L’informe quotidiano
Wols (nome d’arte di Alfred Otto Wolfgang Schülze, 1913-1951), noto come pittore informale, si è intensamente dedicato alla fotografia durante tutti gli anni Trenta e oltre. Mettendo spesso semplicemente un oggetto al centro dell’inquadratura, Wols ne indaga forme e sostanza come interrogandosi sulla loro presenza e consistenza materiale, come a verificarne la stranezza di esistenza, a volerla toccare ancor più che guardare. Oggetti-corpi, per lo più comuni, quotidiani, mai guardati con cura, diventano la metafora della condizione umana.

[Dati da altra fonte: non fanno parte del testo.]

(** a stream must hold exactly one document.  On an error-free stream of
    none, or of two or more, documents [parse_yaml_stream] ends with the null
    tree and a problem set: the stream loop consumes the event that
    [process_document] expects to be the DOCUMENT-START of every document but
    the first, so a second document is rejected at its first node. *)
Theorem parse_yaml_stream_one_document fuel p docs :
  length docs <> 1%nat -> Forall wf_node docs -> feeds p (stream_events docs) ->
  (2 + length (flat_map node_events docs) <= fuel)%nat ->
  exists e, parse_yaml_stream fuel p = Done (None, Some (start_problem e)) /\
    (docs = [] -> e = StreamEnd) /\
    (forall d1 d2 ds, docs = d1 :: d2 :: ds -> head (node_events d2) = Some e).
Proof.
  intros Hn Hw Hfe Hf. destruct docs as [|d1 [|d2 ds]]; [|done|].
  - exists StreamEnd. split; [by apply (parse_yaml_stream_fails _ _ [] _ [])|done].
  - destruct (node_events_cons d2) as (e & es & Ed). exists e.
    split; [by apply (parse_yaml_stream_fails _ _ (d1 :: d2 :: ds) _ es)|].
    split; [done|]. intros ? ? ? [= -> -> ->]. by rewrite Ed.
Qed.
End Correct.

(** ** Witnesses *)

Definition sample_node : yaml_node :=
  Mapping (Pos 0 0)
    [(Scalar (Pos 0 0) "modules" 7,
      Sequence (Pos 1 2) [Scalar (Pos 1 4) "SceLibc" 7; Mapping (Pos 2 4) []])].

Lemma parse_yaml_stream_roundtrip_witness :
  parse_yaml_stream 10 (stream_events [sample_node]) = Done (Some [sample_node], None).
Proof.
  apply parse_yaml_stream_roundtrip; [vm_compute; repeat split|vm_compute; repeat split|].
  vm_compute. lia.
Defined.
(* ===== verification/ElfTools.v ===== *)
(** * SELF files to ELF and back (vita-unmake-fself, elf_injector)

    Both tools are single [main] functions over whole files in memory.  A file
    on disk is the list of its bytes; writing past the end fills the gap with
    zeros.  zlib is a parameter: [uncompress] and [compress] give the return
    code and the destination buffer after the call.  Diagnostics are left out;
    allocation does not fail.  Reading or writing outside a buffer is a
    fault. *)

From stdpp Require Import prelude strings.
From S2P Require Import Prelude Bytes Sha256.

Open Scope Z_scope.

(** ** Output files *)

Module Files.
(** [fwrite] of [bs] at position [pos] *)
Definition fwrite_at (f : mem) (pos : Z) (bs : mem) : mem :=
  match bs with
  | [] => f
  | _ =>
      let f := f ++ replicate (Z.to_nat pos - length f) 0 in
      take (Z.to_nat pos) f ++ bs ++ drop (Z.to_nat pos + length bs) f
  end.

(** A sequence of [fseek] and [fwrite] calls *)
Definition fwrite_all (f : mem) (ws : list (Z * mem)) : mem :=
  foldl (fun f w => fwrite_at f w.1 w.2) f ws.

Definition disjoint_writes (v w : Z * mem) : Prop :=
  (Z.to_nat v.1 + length v.2 <= Z.to_nat w.1 \/ Z.to_nat w.1 + length w.2 <= Z.to_nat v.1)%nat.

(** The bytes of the write stand in the file at its position. *)
Definition holds_at (f : mem) (w : Z * mem) : Prop :=
  forall i b, w.2 !! i = Some b -> f !! (Z.to_nat w.1 + i)%nat = Some b.

Fixpoint pairwise_disjoint (ws : list (Z * mem)) : Prop :=
  match ws with
  | [] => True
  | w :: ws' => Forall (disjoint_writes w) ws' /\ pairwise_disjoint ws'
  end.

Lemma fwrite_at_same f pos bs : holds_at (fwrite_at f pos bs) (pos, bs).
Proof.
  intros i b Hi. cbn [fst snd] in *. pose proof (lookup_lt_Some _ _ _ Hi).
  unfold fwrite_at. destruct bs as [|b0 bs]; [done|].
  set (f' := f ++ _). assert (Z.to_nat pos <= length f')%nat
    by (unfold f'; rewrite length_app, length_replicate; lia).
  rewrite lookup_app_r by (rewrite length_take; lia).
  rewrite length_take. replace (_ - _)%nat with i by lia.
  by rewrite lookup_app_l by done.
Qed.

Lemma fwrite_at_other f pos bs w :
  disjoint_writes w (pos, bs) -> holds_at f w -> holds_at (fwrite_at f pos bs) w.
Proof.
  intros Hd Hw i b Hi. specialize (Hw i b Hi). unfold disjoint_writes in Hd. cbn [fst snd] in Hd.
  pose proof (lookup_lt_Some _ _ _ Hi). pose proof (lookup_lt_Some _ _ _ Hw).
  unfold fwrite_at. destruct bs as [|b0 bs]; [done|].
  set (f' := f ++ _). assert (Z.to_nat pos <= length f')%nat
    by (unfold f'; rewrite length_app, length_replicate; lia).
  assert (f' !! (Z.to_nat w.1 + i)%nat = Some b) as Hw' by (unfold f'; by apply lookup_app_l_Some).
  destruct Hd as [Hd|Hd].
  - rewrite lookup_app_l by (rewrite length_take; lia). rewrite lookup_take_lt; [done|lia].
  - rewrite lookup_app_r by (rewrite length_take; lia). rewrite length_take.
    rewrite lookup_app_r by lia. rewrite lookup_drop, <- Hw'. f_equal. lia.
Qed.

Lemma fwrite_all_other f ws w :
  Forall (disjoint_writes w) ws -> holds_at f w -> holds_at (fwrite_all f ws) w.
Proof.
  revert f. induction ws as [|[pos bs] ws IH]; intros f Hd Hw; [done|].
  apply Forall_cons in Hd as [Hd Hds]. apply IH; [done|]. by apply fwrite_at_other.
Qed.
(** If no offset faults, every offset below the bound is looked at, in order. *)
Lemma scan_spec ufuel realloc can_write out buffer filesize : forall fuel i,
  (forall k, i <= k < u32 (filesize - 8) ->
     exists here, scan_at ufuel realloc can_write out buffer filesize k = Done here) ->
  0 <= i <= u32 (filesize - 8) -> u32 (filesize - 8) - i < Z.of_nat fuel ->
  exists saved, scan fuel ufuel realloc can_write out buffer filesize i = Done saved /\
    forall k, i <= k < u32 (filesize - 8) -> exists pre here post, saved = pre ++ here ++ post /\
      scan_at ufuel realloc can_write out buffer filesize k = Done here.
Proof.
  induction fuel as [|fuel IH]; intros i Hall Hi Hf; cbn [scan].
  - lia.
  - destruct (Z.ltb_spec i (u32 (filesize - 8))) as [Hlt|Hge]; [|exists []; split; [done|lia]].
    destruct (Hall i ltac:(lia)) as (here & Eh). rewrite Eh. cbn [mbind run_bind].
    destruct (IH (i + 1)) as (rest & -> & Hk); [intros k Hk; apply Hall; lia|lia|lia|].
    cbn [mbind run_bind]. exists (here ++ rest). split; [done|]. intros k Hk'.
    destruct (decide (k = i)) as [->|Hne]; [by exists [], here, rest|].
    destruct (Hk k ltac:(lia)) as (pre & here' & post & -> & E).
    exists (here ++ pre), here', post. by rewrite <- app_assoc.
Qed.
(* ===== verification/Hoare.v ===== *)
(** * Partial-correctness triples for state-passing code

    [wp_run m Q]: the run [m] does not fault, and a value it ends with
    satisfies [Q]; a run that waits for input it does not get ([OutOfFuel])
    satisfies every [Q].  [triple P m Q] is the same for the state monad
    [SM].  The interactive applications, which run for as long as there is
    input, are specified with these. *)

From stdpp Require Import prelude.
From S2P Require Import Prelude Bytes.

Definition wp_run {A} (m : run A) (Q : A -> Prop) : Prop :=
  match m with Done a => Q a | Fault _ => False | OutOfFuel => True end.

Definition triple {S A} (P : S -> Prop) (m : SM S A) (Q : A -> S -> Prop) : Prop :=
  forall s, P s -> wp_run (m s) (fun '(a, s') => Q a s').

Lemma wp_run_mono {A} (m : run A) (Q Q' : A -> Prop) :
  wp_run m Q -> (forall a, Q a -> Q' a) -> wp_run m Q'.
Proof. destruct m; cbn; auto. Qed.

Lemma wp_run_bind {A B} (m : run A) (f : A -> run B) Q R :
  wp_run m R -> (forall a, R a -> wp_run (f a) Q) -> wp_run (m ≫= f) Q.
Proof. destruct m; cbn; auto. Qed.

Lemma wp_run_ends {A} (m : run A) Q :
  wp_run m Q -> ends m -> exists a, m = Done a /\ Q a.
Proof. destruct m; cbn; [by eauto|done..]. Qed.

Section Triples.
Context {S : Type}.
Implicit Types (P : S -> Prop).

Lemma triple_ret {A} (a : A) P (Q : A -> S -> Prop) :
  (forall s, P s -> Q a s) -> triple P (mret a) Q.
Proof. intros H s Hs. apply H, Hs. Qed.

Lemma triple_bind {A B} (m : SM S A) (f : A -> SM S B) P R Q :
  triple P m R -> (forall a, triple (R a) (f a) Q) -> triple P (m ≫= f) Q.
Proof.
  intros Hm Hf s Hs. specialize (Hm s Hs). unfold mbind, sm_bind.
  destruct (m s) as [[a s']| |]; cbn in *; [by apply Hf|done..].
Qed.

Lemma triple_conseq {A} (m : SM S A) P P' Q Q' :
  triple P m Q -> (forall s, P' s -> P s) -> (forall a s, Q a s -> Q' a s) ->
  triple P' m Q'.
Proof.
  intros H HP HQ s Hs. eapply wp_run_mono; [by apply H, HP|]. intros [a s']. apply HQ.
Qed.

Lemma triple_gets {A} (f : S -> A) P (Q : A -> S -> Prop) :
  (forall s, P s -> Q (f s) s) -> triple P (sm_gets f) Q.
Proof. intros H s Hs. by apply H. Qed.

Lemma triple_modify (f : S -> S) P (Q : unit -> S -> Prop) :
  (forall s, P s -> Q tt (f s)) -> triple P (sm_modify f) Q.
Proof. intros H s Hs. by apply H. Qed.

Lemma triple_lift {A} (m : run A) P (Q : A -> S -> Prop) :
  (forall s, P s -> wp_run m (fun a => Q a s)) -> triple P (sm_lift m) Q.
Proof.
  intros H s Hs. specialize (H s Hs). unfold sm_lift.
  destruct m; cbn in *; done.
Qed.

Lemma triple_if {A} (b : bool) (m m' : SM S A) P Q :
  (b = true -> triple P m Q) -> (b = false -> triple P m' Q) ->
  triple P (if b then m else m') Q.
Proof. destruct b; auto. Qed.

(** A step that keeps an invariant, whatever it returns. *)
Definition keeps {A} (I : S -> Prop) (m : SM S A) : Prop := triple I m (fun _ => I).

Lemma keeps_bind {A B} I (m : SM S A) (f : A -> SM S B) :
  keeps I m -> (forall a, keeps I (f a)) -> keeps I (m ≫= f).
Proof. intros Hm Hf. by eapply triple_bind. Qed.

Lemma keeps_ret {A} I (a : A) : keeps I (mret a).
Proof. by apply triple_ret. Qed.

Lemma keeps_gets {A} I (f : S -> A) : keeps I (sm_gets f).
Proof. by apply triple_gets. Qed.

Lemma keeps_get I : keeps I sm_get.
Proof. by intros s Hs. Qed.

Lemma keeps_modify I (f : S -> S) : (forall s, I s -> I (f s)) -> keeps I (sm_modify f).
Proof. intros H. by apply triple_modify. Qed.

Lemma keeps_if {A} I (b : bool) (m m' : SM S A) :
  keeps I m -> keeps I m' -> keeps I (if b then m else m').
Proof. by destruct b. Qed.
End Triples.

(** A composition that ends: both parts end. *)
Lemma sm_bind_ends {S A B} (m : SM S A) (f : A -> SM S B) s r :
  (m ≫= f) s = Done r -> exists a s1, m s = Done (a, s1) /\ f a s1 = Done r.
Proof.
  unfold mbind, sm_bind. destruct (m s) as [[a s1]| |]; cbn; [by eauto|done..].
Qed.

(** ** Preservation by the steps that end

    Where a step may fault, the invariant is claimed of the states it ends in. *)
Section Preserves.
Context {S : Type}.
Definition preserves {A} (I : S -> Prop) (m : SM S A) : Prop :=
  forall s a s', I s -> m s = Done (a, s') -> I s'.

Lemma preserves_bind {A B} I (m : SM S A) (f : A -> SM S B) :
  preserves I m -> (forall a, preserves I (f a)) -> preserves I (m ≫= f).
Proof.
  intros Hm Hf s b s' Hs (a & s1 & E & E')%sm_bind_ends. by apply (Hf a s1 b s' (Hm s a s1 Hs E)).
Qed.

Lemma preserves_ret {A} I (a : A) : preserves I (mret a).
Proof. by intros s b s' Hs [= <- <-]. Qed.
Lemma preserves_gets {A} I (f : S -> A) : preserves I (sm_gets f).
Proof. by intros s b s' Hs [= <- <-]. Qed.
Lemma preserves_lift {A} I (m : run A) : preserves I (sm_lift m).
Proof. intros s a s' Hs. unfold sm_lift. destruct m; cbn; [by intros [= <- <-]|done..]. Qed.
Lemma preserves_fault {A} I f : preserves (A := A) I (fun _ => Fault f).
Proof. by intros s a s' _ E. Qed.
Lemma preserves_fuel {A} I : preserves (A := A) I (fun _ => OutOfFuel).
Proof. by intros s a s' _ E. Qed.
Lemma preserves_modify I (f : S -> S) : (forall s, I s -> I (f s)) -> preserves I (sm_modify f).
Proof. intros H s a s' Hs [= <- <-]. by apply H. Qed.
Lemma preserves_if {A} I (b : bool) (m m' : SM S A) :
  preserves I m -> preserves I m' -> preserves I (if b then m else m').
Proof. by destruct b. Qed.
End Preserves.

Create HintDb preserves.
#[export] Hint Resolve preserves_ret preserves_gets preserves_lift preserves_fault preserves_fuel : preserves.
Ltac preserves_tac :=
  repeat first
    [ solve [auto with preserves]
    | apply preserves_bind; [|intros ?]
    | apply preserves_if
    | match goal with |- preserves _ (let '(_, _) := ?x in _) => destruct x end
    | match goal with |- preserves _ (match ?x with _ => _ end) => destruct x end ].

Create HintDb keeps.
#[export] Hint Resolve keeps_ret keeps_gets keeps_get : keeps.
(** Follows the structure of a computation; what is left are the steps that
    the hint database [keeps] does not know. *)
Ltac keeps_tac :=
  repeat first
    [ solve [auto with keeps]
    | apply keeps_bind; [|intros ?]
    | apply keeps_if
    | match goal with |- keeps _ (let '(_, _) := ?x in _) => destruct x end
    | match goal with |- keeps _ (match ?x with _ => _ end) => destruct x end ].

(** ** Total steps

    From every state that satisfies [P] the step ends, in a state that
    satisfies [Q]. *)
Section Total.
Context {S : Type}.
Definition total {A} (P : S -> Prop) (m : SM S A) (Q : A -> S -> Prop) : Prop :=
  forall s, P s -> exists a s', m s = Done (a, s') /\ Q a s'.

Lemma total_bind {A B} P R Q (m : SM S A) (f : A -> SM S B) :
  total P m R -> (forall a, total (R a) (f a) Q) -> total P (m ≫= f) Q.
Proof.
  intros Hm Hf s Hs. destruct (Hm s Hs) as (a & s1 & E & H1). rewrite (sm_bind_Done _ _ _ _ _ E).
  by apply (Hf a s1).
Qed.
Lemma total_ret {A} (a : A) (P : S -> Prop) (Q : A -> S -> Prop) :
  (forall s, P s -> Q a s) -> total P (mret a) Q.
Proof. intros H s Hs. exists a, s. split; [done|]. by apply H. Qed.
Lemma total_gets {A} (f : S -> A) (P : S -> Prop) (Q : A -> S -> Prop) :
  (forall s, P s -> Q (f s) s) -> total P (sm_gets f) Q.
Proof. intros H s Hs. exists (f s), s. split; [done|]. by apply H. Qed.
Lemma total_modify (f : S -> S) (P : S -> Prop) (Q : unit -> S -> Prop) :
  (forall s, P s -> Q tt (f s)) -> total P (sm_modify f) Q.
Proof. intros H s Hs. exists tt, (f s). split; [done|]. by apply H. Qed.
Lemma total_if {A} (b : bool) (m m' : SM S A) P Q : total P m Q -> total P m' Q -> total P (if b then m else m') Q.
Proof. by destruct b. Qed.
Lemma total_weaken {A} (P P' : S -> Prop) (m : SM S A) Q Q' : total P m Q ->
  (forall s, P' s -> P s) -> (forall a s, Q a s -> Q' a s) -> total P' m Q'.
Proof. intros H HP HQ s Hs. destruct (H s (HP s Hs)) as (a & s' & E & H'). exists a, s'. auto. Qed.
End Total.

Fotografia Europea ha individuato cinque autori europei di cinque periodi e contesti diversi, in grado di offrire le principali sfaccettature – nonché, in alcuni casi, una riflessione teorica di prima mano – del nostro problema. Questa sezione ricostruisce, alle spalle dell’attualità, qualche rimando storico per campionature pertinenti che esemplificano un percorso possibile, recuperando figure famose ma eccentriche rispetto alle riflessioni più diffuse. Oltre a Wols fanno parte di questa sezione Raoul Hausmann, Jorge Molder, Pierre et Gilles e Paolo Gioli.